*** Supplied data ***

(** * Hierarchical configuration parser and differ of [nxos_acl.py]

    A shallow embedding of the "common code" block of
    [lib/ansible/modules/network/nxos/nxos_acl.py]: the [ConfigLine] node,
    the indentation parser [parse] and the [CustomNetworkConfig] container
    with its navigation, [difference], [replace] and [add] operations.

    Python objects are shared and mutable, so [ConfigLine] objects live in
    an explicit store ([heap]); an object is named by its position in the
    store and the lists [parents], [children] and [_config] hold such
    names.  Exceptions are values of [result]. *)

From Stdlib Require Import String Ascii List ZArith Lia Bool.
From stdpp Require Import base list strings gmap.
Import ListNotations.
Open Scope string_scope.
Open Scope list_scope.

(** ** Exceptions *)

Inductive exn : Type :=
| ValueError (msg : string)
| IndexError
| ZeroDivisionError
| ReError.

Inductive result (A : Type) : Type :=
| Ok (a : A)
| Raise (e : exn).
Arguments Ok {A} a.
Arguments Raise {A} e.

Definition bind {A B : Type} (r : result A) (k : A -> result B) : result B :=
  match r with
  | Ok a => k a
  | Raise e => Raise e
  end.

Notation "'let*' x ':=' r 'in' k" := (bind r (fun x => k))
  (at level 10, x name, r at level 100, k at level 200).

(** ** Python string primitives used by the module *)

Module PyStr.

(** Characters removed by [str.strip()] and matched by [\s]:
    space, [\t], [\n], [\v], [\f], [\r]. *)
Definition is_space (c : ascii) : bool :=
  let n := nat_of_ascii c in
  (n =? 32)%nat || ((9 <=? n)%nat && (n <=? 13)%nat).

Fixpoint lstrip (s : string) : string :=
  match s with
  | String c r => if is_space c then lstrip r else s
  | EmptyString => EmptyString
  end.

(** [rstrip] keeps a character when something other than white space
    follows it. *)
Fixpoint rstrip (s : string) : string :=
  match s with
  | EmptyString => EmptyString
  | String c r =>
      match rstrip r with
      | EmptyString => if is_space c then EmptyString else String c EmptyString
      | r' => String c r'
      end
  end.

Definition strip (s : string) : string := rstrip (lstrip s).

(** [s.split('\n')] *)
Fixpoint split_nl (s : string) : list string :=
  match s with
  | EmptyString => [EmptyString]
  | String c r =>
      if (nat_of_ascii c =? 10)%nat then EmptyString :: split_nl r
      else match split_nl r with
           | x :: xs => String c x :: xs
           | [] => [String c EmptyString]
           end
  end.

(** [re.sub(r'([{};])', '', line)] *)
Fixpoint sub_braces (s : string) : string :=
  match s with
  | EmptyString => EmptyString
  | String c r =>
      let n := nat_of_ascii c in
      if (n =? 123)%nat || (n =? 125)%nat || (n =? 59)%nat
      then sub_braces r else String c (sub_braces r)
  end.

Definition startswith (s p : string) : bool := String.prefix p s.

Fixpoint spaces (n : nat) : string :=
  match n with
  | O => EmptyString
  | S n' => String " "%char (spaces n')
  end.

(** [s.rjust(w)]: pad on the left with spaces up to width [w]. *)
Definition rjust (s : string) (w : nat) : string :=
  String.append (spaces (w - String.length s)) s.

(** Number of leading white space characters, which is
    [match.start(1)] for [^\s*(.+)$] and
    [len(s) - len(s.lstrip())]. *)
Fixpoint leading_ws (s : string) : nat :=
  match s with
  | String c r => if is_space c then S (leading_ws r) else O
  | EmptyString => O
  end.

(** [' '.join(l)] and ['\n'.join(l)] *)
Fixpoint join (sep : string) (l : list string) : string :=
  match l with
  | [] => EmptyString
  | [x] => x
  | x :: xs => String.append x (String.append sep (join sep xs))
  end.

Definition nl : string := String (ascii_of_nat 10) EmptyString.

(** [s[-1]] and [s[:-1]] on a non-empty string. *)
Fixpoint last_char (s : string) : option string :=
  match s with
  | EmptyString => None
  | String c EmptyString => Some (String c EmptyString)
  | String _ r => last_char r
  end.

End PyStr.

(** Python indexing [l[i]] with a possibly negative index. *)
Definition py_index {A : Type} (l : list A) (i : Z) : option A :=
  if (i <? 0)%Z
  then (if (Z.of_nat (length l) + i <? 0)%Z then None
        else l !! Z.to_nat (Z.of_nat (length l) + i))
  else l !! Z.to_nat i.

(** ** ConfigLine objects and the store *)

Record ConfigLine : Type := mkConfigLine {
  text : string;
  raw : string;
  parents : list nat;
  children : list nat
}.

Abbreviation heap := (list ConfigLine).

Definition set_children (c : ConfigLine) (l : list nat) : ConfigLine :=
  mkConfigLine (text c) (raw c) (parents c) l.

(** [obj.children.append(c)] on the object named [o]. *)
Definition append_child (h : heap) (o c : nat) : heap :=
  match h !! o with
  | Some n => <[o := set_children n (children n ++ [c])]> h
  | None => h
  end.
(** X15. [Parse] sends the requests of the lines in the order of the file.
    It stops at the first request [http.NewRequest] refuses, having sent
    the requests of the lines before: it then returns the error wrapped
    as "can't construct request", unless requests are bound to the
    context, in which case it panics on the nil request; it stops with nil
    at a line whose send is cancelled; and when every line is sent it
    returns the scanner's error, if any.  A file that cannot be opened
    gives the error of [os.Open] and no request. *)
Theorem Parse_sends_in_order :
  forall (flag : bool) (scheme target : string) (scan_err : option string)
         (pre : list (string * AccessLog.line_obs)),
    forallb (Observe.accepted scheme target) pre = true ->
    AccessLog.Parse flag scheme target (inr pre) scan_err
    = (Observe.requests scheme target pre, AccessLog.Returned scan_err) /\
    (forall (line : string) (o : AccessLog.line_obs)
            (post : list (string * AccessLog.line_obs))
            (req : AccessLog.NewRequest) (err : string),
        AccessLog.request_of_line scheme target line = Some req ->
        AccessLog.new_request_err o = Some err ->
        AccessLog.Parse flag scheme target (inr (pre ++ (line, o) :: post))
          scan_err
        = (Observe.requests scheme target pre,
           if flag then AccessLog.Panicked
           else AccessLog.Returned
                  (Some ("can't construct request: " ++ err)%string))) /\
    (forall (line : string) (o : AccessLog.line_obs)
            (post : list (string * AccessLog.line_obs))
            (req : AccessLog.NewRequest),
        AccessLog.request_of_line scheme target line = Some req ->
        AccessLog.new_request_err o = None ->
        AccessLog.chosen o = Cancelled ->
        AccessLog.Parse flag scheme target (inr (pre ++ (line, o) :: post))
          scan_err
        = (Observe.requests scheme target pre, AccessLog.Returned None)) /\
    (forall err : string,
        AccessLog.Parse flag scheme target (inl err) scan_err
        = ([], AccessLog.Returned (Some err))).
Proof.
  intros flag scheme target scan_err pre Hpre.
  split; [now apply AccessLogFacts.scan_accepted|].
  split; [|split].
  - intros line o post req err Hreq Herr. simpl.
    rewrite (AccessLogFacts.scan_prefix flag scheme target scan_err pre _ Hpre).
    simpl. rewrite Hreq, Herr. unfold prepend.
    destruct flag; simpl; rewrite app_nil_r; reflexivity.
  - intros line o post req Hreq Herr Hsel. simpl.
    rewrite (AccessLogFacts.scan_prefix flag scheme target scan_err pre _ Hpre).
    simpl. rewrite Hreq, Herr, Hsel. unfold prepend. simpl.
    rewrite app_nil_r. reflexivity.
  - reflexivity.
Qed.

*** End of Supplied data ***

To do —
Respond with one number, namely the count of lines in the entries above that hold the word "requests".

Response area —
6